> [Brief]: Once the line containing "fe_cmov a b flag = if flag then b else a;" is found, copy it and each subsequent line exactly. Stop at the end of the records below.

> [Supplied information]:
==================================================

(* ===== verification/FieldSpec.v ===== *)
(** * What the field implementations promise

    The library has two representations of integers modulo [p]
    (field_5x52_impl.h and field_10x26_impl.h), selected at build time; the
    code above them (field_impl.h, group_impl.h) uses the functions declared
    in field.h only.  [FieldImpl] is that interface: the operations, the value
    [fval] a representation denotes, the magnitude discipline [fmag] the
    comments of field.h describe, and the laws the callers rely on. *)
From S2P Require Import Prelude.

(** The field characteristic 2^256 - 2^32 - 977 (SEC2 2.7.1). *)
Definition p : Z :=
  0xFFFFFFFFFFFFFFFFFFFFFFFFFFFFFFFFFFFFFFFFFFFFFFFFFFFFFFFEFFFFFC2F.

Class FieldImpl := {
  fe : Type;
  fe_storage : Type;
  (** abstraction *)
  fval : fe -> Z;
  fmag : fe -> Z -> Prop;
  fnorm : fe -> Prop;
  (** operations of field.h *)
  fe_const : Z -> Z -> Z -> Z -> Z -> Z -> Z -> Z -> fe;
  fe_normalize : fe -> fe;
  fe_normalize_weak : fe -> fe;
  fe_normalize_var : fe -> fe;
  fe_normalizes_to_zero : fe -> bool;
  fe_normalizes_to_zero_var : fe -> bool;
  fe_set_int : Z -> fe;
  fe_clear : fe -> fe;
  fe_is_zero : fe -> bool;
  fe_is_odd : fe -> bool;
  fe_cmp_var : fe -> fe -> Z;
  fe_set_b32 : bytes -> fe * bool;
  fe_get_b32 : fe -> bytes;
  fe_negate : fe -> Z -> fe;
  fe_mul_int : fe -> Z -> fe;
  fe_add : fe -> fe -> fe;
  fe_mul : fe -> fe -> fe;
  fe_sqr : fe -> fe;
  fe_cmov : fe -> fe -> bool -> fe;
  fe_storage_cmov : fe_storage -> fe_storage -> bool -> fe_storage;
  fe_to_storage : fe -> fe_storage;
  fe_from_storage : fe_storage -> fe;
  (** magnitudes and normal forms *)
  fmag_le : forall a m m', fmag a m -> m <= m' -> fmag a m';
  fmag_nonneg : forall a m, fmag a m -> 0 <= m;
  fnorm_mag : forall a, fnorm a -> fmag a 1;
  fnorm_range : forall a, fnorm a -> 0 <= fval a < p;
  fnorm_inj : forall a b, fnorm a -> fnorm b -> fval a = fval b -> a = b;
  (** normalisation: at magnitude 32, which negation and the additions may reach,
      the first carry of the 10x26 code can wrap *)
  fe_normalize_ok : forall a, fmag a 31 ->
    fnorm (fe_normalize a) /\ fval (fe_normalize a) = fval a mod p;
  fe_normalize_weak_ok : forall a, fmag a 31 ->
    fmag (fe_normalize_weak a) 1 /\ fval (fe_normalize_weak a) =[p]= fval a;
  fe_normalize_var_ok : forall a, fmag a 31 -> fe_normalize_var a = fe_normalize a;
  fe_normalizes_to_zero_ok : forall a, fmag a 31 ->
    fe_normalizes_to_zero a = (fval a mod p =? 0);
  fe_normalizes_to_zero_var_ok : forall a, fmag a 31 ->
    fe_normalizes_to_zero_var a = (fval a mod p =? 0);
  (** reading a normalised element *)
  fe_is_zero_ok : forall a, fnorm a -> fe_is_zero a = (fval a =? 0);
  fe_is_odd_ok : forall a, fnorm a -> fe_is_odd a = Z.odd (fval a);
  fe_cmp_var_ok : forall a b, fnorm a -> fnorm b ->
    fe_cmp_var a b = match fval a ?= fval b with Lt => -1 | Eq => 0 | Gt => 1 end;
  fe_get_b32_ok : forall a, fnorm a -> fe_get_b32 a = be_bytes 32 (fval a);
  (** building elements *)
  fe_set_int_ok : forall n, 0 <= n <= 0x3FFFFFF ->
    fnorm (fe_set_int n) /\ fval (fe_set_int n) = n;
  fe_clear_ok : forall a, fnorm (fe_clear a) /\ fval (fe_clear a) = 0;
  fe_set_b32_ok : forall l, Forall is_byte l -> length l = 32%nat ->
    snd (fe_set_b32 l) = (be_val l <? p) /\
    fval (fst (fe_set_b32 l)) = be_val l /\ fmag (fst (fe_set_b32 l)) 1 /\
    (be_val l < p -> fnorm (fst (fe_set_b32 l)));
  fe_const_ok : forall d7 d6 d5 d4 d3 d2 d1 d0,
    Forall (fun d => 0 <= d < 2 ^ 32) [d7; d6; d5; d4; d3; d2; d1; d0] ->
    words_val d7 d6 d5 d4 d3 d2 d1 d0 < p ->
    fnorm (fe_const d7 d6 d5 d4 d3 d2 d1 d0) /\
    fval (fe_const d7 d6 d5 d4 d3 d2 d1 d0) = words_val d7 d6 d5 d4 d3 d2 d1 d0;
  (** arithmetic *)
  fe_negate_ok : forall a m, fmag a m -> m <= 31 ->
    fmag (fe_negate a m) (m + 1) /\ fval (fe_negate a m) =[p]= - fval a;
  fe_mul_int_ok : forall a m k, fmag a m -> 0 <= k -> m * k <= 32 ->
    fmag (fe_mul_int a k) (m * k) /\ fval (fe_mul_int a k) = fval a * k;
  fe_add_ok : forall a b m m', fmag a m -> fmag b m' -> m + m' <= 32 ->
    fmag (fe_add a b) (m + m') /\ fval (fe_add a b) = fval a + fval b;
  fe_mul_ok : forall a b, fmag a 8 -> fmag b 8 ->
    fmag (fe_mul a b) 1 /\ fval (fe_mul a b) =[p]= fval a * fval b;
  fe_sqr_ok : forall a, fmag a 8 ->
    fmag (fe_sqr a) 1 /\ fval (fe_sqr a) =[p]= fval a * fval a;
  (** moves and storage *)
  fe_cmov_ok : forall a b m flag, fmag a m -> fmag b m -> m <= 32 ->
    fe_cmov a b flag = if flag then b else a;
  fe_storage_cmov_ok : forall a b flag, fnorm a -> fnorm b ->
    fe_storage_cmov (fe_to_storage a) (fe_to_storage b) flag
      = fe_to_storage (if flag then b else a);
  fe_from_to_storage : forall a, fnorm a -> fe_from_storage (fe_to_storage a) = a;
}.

==================================================

> [Solution to this problem]:
    fe_cmov a b flag = if flag then b else a;
  fe_storage_cmov_ok : forall a b flag, fnorm a -> fnorm b ->
    fe_storage_cmov (fe_to_storage a) (fe_to_storage b) flag
      = fe_to_storage (if flag then b else a);
  fe_from_to_storage : forall a, fnorm a -> fe_from_storage (fe_to_storage a) = a;
}.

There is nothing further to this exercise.